Task to complete — In the listing that follows, count the lines holding the word "include" and report only that number.

Records for this task —
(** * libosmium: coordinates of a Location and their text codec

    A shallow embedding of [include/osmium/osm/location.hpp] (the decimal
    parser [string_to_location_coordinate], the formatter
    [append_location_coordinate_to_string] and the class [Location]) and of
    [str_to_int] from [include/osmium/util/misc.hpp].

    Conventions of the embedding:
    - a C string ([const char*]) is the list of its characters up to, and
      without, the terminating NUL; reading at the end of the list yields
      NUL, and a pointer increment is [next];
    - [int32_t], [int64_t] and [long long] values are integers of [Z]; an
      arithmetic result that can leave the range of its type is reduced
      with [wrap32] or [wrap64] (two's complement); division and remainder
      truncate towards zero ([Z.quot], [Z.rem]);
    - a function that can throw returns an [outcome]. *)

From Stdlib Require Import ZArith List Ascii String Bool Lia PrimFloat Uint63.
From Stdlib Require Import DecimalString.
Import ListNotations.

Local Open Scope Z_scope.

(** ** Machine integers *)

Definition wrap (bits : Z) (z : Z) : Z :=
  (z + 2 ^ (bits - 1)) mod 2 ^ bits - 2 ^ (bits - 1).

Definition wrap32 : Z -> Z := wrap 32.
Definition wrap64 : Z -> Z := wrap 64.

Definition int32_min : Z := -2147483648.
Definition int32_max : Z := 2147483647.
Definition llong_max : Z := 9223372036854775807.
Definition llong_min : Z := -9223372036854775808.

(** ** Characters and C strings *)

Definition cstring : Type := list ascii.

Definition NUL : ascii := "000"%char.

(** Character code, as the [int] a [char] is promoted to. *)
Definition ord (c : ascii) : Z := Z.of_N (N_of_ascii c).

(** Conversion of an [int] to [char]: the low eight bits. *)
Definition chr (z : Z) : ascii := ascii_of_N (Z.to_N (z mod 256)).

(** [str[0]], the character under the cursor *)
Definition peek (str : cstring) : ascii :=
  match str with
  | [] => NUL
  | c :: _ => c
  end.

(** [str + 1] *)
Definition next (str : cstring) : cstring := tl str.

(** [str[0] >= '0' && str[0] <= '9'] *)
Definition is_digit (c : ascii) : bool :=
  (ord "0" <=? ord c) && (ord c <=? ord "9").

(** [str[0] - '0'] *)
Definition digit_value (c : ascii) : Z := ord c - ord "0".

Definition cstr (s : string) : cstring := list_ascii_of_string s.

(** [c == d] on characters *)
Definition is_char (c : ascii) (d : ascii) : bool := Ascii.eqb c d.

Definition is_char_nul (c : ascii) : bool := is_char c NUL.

Answer to this problem — 2